◆ EXERCISE AIM: Lift every line from the entries that includes the word "VNum".

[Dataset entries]
·····

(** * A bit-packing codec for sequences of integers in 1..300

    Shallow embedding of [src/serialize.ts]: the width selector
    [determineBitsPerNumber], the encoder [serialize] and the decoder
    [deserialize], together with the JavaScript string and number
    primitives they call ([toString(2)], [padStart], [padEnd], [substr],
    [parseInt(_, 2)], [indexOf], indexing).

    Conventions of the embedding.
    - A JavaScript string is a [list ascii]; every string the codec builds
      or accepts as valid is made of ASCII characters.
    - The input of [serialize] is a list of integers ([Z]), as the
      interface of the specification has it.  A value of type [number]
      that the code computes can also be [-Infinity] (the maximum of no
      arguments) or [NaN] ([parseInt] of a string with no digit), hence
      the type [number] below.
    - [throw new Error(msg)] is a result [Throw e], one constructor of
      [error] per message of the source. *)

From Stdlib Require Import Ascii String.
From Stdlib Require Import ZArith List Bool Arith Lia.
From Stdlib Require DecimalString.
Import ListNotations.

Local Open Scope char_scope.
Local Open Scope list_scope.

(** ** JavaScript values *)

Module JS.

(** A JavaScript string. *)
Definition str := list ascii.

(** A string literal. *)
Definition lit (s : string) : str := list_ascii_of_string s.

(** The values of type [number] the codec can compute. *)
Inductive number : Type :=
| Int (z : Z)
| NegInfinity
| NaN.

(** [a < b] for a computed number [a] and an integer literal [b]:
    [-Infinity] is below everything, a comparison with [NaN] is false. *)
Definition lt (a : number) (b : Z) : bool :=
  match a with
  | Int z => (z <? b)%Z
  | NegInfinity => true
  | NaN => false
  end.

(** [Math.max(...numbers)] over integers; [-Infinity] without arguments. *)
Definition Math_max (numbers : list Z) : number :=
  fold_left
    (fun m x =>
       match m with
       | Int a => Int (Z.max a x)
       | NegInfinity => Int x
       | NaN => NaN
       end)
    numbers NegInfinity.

·····

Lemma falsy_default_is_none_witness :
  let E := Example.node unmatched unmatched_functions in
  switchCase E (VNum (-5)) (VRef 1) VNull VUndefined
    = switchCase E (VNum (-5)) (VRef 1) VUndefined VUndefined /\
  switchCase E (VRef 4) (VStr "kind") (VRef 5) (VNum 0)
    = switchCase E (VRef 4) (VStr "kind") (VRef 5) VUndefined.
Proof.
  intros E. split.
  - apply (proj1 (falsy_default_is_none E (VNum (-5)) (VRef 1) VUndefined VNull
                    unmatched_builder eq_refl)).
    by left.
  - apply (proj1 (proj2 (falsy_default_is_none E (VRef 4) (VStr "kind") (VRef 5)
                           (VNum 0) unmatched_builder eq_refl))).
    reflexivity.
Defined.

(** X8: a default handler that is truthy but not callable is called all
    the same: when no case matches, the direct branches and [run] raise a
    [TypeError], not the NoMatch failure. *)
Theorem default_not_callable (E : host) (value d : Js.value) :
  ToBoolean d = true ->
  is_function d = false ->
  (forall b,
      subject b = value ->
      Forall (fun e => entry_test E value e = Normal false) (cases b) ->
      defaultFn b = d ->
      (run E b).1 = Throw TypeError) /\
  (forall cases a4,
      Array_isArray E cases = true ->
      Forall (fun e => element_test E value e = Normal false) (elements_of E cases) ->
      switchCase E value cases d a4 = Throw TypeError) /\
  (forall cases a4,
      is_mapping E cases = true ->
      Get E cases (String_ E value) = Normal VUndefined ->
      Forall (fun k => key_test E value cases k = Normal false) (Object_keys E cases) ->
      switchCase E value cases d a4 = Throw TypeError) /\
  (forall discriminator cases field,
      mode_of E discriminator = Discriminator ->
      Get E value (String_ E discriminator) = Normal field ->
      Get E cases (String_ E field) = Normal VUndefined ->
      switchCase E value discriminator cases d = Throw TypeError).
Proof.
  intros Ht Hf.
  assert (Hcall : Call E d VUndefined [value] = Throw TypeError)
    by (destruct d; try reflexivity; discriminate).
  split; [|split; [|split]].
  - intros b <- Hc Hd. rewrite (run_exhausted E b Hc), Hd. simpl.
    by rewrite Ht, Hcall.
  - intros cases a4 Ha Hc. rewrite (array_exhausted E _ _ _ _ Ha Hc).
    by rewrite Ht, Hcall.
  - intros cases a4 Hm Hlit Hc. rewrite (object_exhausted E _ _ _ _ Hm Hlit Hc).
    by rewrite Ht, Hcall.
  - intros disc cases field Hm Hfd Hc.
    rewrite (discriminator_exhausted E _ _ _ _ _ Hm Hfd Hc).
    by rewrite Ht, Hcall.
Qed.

·····

◆ EXERCISE RESPONSE:
  switchCase E (VNum (-5)) (VRef 1) VNull VUndefined
    = switchCase E (VNum (-5)) (VRef 1) VUndefined VUndefined /\
  switchCase E (VRef 4) (VStr "kind") (VRef 5) (VNum 0)
  - apply (proj1 (falsy_default_is_none E (VNum (-5)) (VRef 1) VUndefined VNull
                           (VNum 0) unmatched_builder eq_refl))).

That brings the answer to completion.